- Firuz Kola-ye Vosta Location within Iran
- Country: Iran
- Province: Mazandaran
- County: Amol
- District: Dasht-e Sar
- Rural District: Dasht-e Sar-e Gharbi

Population (2016)
- • Total: 652
- Time zone: UTC+3:30 (IRST)

= Firuz Kola-ye Vosta =

Village in Mazandaran province, Iran

Firuz Kola-ye Vosta (فيروزكلا وسطی) (Note: Also romanized as Fīrūz Kolā-ye Vosţá) is a village in, and the capital of, Dasht-e Sar-e Gharbi Rural District in Dasht-e Sar District of Amol County, Mazandaran province, Iran.

==Demographics==
===Population===
At the time of the 2006 National Census, the village's population was 683 in 180 households, when it was in Dasht-e Sar Rural District (Note: Renamed Dasht-e Sar-e Sharqi Rural District) of Dabudasht District.
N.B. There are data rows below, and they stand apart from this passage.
(** The loop [for (i,corr) in enumerate(rhs_corr)] of [_analyze_assign]. *)
Fixpoint size_loop (lhs : string) (i : nat) (corrs : list Z)
    (size_calls : list inst) : M (list inst) :=
  match corrs with
  | [] => ret size_calls
  | corr :: rest =>
      s <- get ;;
      if bool_decide (corr = -1)
         || bool_decide (class_sizes s !! corr = None) then
        nodes <- _gen_size_call lhs i ;;
        let size_calls := size_calls ++ nodes in
        last <- py_index nodes (-1) ;;
        size_var <- match last with
                    | Assign _ t => ret t
                    | _ => raise AssertionError
                    end ;;
        (if bool_decide (corr = -1) then ret tt
         else modify (set_class_sizes <[corr := [SVar size_var]]>)) >>
        set_size_var lhs i (SVar size_var) >>
        size_loop lhs (S i) rest size_calls
      else
        l <- dict_get (class_sizes s) corr ;;
        x <- py_index l 0 ;;
        set_size_var lhs i x >>
        size_loop lhs (S i) rest size_calls
  end.

(** The symbol-table updates at the head of [_analyze_assign]. *)
Definition record_tables (lhs : string) (rhs : node) : M unit :=
  match rhs with
  | Global _ g =>
      (if g_is_ufunc g then modify (set_map_calls (λ l, l ++ [lhs]))
       else ret tt) >>
      match g_name g with
      | None => raise AttributeError
      | Some nm =>
          if bool_decide (nm = "numpy") then
            modify (set_numpy_globals (λ l, l ++ [lhs]))
          else ret tt
      end
  | Expr (EGetattr value attr) =>
      s <- get ;;
      if bool_decide (value ∈ numpy_globals s) then
        modify (set_numpy_calls <[lhs := attr]>)
      else
        b <- _isarray value ;;
        if b then modify (set_array_attr_calls <[lhs := (attr, value)]>)
        else ret tt
  | Expr (EBuildTuple items) =>
      modify (set_tuple_table <[lhs := SVar <$> items]>)
  | Const (KTuple items) =>
      modify (set_tuple_table <[lhs := SConst <$> items]>)
  | _ => ret tt
  end.

(** [_analyze_assign]. *)
Definition _analyze_assign (rhs : node) (lhs : string) : M (list inst) :=
  record_tables lhs rhs >>
  b <- _isarray lhs ;;
  if b then
    rhs_corr <- _analyze_rhs_classes rhs ;;
    s <- get ;;
    let conflict :=
      match array_shape_classes s !! lhs with
      | Some old => negb (bool_decide (old = rhs_corr))
      | None => false
      end in
    if conflict then
      n <- _get_ndims lhs ;;
      modify (set_array_shape_classes <[lhs := replicate n (-1)]>) >>
      modify (set_array_size_vars (delete lhs)) >>
      print IncompatibleShapes >>
      ret []
    else
      modify (set_array_shape_classes <[lhs := rhs_corr]>) >>
      n <- _get_ndims lhs ;;
      modify (set_array_size_vars
                <[lhs := replicate n (SConst (KInt (-1)))]>) >>
      size_loop lhs 0 rhs_corr []
  else ret [].

(** [_analyze_inst]. *)
Definition _analyze_inst (i : inst) : M (list inst) :=
  match i with
  | Assign rhs lhs => _analyze_assign rhs lhs
  | _ => ret []
  end.

(** The loop of [_analyze_block], with [out_body] as accumulator. *)
Fixpoint block_loop (body : list inst) (out_body : list inst)
  : M (list inst) :=
  match body with
  | [] => ret out_body
  | i :: rest =>
      generated_size_calls <- _analyze_inst i ;;
      block_loop rest ((out_body ++ [i]) ++ generated_size_calls)
  end.

(** [_analyze_block]: returns the new [block.body]. *)
Definition _analyze_block (body : list inst) : M (list inst) :=
  block_loop body [].

(** [run]: the blocks of [func_ir] in dictionary order, each with its body
    replaced. *)
Fixpoint run (blocks : list (Z * list inst)) : M (list (Z * list inst)) :=
  match blocks with
  | [] => ret []
  | (key, body) :: rest =>
      body' <- _analyze_block body ;;
      rest' <- run rest ;;
      ret ((key, body') :: rest')
  end.

End Analysis.

(** Unfolding of the monad's operations. *)
Ltac munfold :=
  unfold bind, ret, get, modify, raise, assert, dict_get in *.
The following census in 2011 counted 695 people in 193 households. The 2016 census measured the population of the village as 652 people in 226 households, by which time the rural district had been separated from the district in the formation of Dasht-e Sar District and renamed Dasht-e Sar-e Sharqi Rural District. Firuz Kola-ye Vosta was transferred to Dasht-e Sar-e Gharbi Rural District created in the new district.